> _INSTRUCTIONS TO FOLLOW_
Start the output with the opening line of the listing below and continue, reproducing each line exactly, up to and including the line that contains "sn_outcome s = Refused".

● ● ● ●

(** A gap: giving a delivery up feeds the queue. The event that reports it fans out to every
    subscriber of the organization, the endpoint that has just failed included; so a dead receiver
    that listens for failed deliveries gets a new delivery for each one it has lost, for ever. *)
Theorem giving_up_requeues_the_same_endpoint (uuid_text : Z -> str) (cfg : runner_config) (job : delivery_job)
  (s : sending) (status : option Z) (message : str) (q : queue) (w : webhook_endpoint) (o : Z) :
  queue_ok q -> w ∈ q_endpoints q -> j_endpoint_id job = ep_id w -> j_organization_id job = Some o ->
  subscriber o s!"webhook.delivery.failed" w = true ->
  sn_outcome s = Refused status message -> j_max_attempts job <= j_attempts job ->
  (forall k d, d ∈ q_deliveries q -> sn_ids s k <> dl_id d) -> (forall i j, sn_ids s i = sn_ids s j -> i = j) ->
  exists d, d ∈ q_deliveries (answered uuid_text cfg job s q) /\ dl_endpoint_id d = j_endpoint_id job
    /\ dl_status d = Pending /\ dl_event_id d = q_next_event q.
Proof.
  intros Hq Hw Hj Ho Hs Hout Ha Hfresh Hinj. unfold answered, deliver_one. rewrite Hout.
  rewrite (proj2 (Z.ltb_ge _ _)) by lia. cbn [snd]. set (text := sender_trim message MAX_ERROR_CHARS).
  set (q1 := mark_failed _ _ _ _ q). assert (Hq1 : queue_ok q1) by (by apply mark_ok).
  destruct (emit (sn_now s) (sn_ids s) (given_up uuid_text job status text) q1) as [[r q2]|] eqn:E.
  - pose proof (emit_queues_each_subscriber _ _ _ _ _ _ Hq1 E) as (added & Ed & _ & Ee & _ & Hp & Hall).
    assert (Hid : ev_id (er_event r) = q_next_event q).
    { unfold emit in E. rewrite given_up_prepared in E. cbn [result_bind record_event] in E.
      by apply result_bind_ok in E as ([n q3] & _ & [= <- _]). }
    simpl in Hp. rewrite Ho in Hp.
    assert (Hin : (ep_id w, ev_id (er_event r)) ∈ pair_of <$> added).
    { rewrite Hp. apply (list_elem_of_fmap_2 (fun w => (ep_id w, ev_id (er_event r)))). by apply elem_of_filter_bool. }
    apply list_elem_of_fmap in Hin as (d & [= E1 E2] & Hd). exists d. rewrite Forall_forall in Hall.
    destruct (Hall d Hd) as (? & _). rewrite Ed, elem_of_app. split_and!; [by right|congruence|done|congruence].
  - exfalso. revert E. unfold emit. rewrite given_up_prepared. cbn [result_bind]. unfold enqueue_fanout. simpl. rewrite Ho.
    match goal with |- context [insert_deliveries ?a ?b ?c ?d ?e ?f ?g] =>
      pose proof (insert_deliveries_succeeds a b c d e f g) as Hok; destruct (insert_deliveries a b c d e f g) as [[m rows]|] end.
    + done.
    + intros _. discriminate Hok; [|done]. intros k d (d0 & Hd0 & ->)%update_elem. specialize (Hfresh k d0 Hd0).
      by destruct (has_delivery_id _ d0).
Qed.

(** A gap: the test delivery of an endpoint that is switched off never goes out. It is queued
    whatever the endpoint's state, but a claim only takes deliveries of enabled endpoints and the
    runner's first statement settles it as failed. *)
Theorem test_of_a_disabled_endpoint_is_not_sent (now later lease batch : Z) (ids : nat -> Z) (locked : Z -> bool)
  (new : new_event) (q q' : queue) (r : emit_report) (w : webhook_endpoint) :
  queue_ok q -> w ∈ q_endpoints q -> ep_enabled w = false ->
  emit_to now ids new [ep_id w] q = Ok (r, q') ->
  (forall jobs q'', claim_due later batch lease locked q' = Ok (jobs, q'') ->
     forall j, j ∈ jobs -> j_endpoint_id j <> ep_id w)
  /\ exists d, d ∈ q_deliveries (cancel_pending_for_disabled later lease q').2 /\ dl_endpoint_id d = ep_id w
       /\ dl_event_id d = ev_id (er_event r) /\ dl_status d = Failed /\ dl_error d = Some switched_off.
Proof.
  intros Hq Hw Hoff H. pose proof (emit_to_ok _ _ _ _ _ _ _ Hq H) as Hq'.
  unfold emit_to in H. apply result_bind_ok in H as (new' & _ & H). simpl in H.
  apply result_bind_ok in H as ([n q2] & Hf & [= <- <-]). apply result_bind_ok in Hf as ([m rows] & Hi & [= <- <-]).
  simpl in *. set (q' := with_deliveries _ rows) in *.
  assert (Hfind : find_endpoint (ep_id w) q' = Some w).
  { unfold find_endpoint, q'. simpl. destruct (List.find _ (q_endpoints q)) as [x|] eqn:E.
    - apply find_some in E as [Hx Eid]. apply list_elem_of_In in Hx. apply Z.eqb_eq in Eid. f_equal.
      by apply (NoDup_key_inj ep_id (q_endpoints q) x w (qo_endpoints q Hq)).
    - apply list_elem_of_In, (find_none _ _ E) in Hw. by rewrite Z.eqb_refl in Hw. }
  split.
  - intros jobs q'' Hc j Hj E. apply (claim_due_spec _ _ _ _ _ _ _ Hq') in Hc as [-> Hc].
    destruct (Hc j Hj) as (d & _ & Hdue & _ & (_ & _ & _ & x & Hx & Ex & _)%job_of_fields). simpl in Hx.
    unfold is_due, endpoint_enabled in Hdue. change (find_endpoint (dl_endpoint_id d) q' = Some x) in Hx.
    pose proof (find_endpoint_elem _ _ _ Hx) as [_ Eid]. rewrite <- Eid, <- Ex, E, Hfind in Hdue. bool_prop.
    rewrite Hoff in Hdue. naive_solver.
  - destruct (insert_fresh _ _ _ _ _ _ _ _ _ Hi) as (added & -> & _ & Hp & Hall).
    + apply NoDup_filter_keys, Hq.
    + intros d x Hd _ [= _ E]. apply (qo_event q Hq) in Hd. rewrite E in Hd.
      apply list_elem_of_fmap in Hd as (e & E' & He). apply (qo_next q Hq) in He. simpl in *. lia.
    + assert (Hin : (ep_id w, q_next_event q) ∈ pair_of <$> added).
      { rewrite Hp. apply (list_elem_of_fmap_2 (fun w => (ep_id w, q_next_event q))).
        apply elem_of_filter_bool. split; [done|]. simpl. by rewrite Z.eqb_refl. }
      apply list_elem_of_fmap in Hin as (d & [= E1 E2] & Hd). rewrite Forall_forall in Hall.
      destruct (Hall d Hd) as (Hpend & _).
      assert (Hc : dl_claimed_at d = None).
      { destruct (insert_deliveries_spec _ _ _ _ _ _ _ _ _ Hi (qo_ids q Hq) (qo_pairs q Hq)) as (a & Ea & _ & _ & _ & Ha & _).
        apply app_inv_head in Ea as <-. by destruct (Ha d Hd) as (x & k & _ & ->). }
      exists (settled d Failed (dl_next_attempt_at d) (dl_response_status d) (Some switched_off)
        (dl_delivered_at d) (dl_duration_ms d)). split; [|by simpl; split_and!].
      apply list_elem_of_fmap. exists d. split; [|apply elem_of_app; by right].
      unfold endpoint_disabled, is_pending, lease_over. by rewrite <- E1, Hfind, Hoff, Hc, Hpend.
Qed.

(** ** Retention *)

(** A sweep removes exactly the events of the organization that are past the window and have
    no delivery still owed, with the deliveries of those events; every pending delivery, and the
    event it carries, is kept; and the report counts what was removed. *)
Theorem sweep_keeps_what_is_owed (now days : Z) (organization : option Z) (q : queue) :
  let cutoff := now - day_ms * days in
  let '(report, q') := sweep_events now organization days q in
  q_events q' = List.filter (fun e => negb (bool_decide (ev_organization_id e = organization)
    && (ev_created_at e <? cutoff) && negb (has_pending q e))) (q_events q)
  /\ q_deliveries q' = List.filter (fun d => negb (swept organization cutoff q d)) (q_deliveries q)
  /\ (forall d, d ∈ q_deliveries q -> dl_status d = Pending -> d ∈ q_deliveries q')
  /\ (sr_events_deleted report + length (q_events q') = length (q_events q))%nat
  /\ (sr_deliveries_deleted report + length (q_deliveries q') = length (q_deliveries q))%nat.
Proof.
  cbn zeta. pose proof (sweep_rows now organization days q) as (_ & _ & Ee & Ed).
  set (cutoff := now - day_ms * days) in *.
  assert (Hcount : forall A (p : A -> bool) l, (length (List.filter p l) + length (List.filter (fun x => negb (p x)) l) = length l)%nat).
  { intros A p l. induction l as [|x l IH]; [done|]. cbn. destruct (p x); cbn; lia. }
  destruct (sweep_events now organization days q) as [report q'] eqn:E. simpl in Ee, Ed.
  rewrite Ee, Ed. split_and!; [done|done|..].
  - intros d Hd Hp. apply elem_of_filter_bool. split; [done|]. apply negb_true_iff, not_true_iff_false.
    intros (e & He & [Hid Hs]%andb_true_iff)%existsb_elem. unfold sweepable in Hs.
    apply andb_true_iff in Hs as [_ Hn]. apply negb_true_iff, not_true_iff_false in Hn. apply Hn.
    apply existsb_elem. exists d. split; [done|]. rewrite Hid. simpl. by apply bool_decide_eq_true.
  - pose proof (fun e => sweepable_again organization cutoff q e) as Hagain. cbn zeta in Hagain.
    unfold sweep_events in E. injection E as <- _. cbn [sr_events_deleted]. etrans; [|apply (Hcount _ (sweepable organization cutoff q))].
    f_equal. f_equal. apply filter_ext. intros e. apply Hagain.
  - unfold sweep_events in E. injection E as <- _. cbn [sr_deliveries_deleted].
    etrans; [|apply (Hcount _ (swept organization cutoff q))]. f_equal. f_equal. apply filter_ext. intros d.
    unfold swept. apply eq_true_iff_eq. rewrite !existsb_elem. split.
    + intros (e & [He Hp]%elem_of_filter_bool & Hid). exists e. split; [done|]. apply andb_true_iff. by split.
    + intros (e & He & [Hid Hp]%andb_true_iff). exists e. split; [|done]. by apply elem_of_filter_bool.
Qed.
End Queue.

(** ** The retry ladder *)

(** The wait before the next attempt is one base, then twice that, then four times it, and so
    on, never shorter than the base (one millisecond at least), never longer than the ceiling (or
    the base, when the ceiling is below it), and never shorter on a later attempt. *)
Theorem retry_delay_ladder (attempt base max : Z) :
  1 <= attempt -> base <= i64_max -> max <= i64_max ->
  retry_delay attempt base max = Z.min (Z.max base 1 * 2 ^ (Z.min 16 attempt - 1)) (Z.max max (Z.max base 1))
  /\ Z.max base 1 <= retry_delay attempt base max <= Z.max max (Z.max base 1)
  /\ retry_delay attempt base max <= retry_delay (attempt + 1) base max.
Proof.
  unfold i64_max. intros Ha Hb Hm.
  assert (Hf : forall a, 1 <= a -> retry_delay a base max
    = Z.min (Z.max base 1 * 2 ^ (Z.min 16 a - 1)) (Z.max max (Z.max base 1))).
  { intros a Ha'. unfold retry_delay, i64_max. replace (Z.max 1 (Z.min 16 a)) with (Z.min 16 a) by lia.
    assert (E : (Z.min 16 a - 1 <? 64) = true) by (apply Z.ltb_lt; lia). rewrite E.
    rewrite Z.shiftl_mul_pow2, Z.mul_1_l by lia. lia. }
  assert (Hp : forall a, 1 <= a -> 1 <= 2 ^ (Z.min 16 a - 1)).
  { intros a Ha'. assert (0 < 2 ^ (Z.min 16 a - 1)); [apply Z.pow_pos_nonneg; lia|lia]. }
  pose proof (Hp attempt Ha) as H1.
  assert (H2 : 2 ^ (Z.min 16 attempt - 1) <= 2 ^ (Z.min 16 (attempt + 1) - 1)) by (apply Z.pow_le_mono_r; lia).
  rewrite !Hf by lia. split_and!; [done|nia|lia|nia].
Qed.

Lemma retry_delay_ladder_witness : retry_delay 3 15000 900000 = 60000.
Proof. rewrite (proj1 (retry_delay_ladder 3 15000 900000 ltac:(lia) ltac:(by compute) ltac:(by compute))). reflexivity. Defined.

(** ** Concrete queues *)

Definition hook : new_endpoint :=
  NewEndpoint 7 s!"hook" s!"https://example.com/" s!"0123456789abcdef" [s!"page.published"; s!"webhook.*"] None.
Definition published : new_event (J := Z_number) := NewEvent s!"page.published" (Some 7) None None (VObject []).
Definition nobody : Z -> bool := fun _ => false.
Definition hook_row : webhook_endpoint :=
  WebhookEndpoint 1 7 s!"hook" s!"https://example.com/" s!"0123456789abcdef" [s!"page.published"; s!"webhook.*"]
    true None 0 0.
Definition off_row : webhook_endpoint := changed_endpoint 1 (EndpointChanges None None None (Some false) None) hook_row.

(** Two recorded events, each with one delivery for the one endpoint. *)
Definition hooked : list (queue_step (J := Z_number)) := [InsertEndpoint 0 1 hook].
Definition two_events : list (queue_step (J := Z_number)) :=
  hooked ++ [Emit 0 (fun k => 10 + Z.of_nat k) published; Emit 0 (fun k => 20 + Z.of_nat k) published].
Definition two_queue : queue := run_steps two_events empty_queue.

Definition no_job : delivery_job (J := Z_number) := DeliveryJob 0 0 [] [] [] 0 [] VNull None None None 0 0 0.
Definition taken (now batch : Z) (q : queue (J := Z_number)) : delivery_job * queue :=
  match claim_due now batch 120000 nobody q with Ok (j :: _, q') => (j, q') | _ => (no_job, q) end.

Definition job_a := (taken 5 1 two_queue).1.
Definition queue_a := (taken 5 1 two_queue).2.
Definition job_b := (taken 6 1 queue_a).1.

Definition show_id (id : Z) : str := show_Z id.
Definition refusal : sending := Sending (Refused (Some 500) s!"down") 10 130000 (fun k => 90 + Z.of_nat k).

● ● ● ●

> _WRITTEN SOLUTION_
(** A gap: giving a delivery up feeds the queue. The event that reports it fans out to every
    subscriber of the organization, the endpoint that has just failed included; so a dead receiver
    that listens for failed deliveries gets a new delivery for each one it has lost, for ever. *)
Theorem giving_up_requeues_the_same_endpoint (uuid_text : Z -> str) (cfg : runner_config) (job : delivery_job)
  (s : sending) (status : option Z) (message : str) (q : queue) (w : webhook_endpoint) (o : Z) :
  queue_ok q -> w ∈ q_endpoints q -> j_endpoint_id job = ep_id w -> j_organization_id job = Some o ->
  subscriber o s!"webhook.delivery.failed" w = true ->
  sn_outcome s = Refused status message -> j_max_attempts job <= j_attempts job ->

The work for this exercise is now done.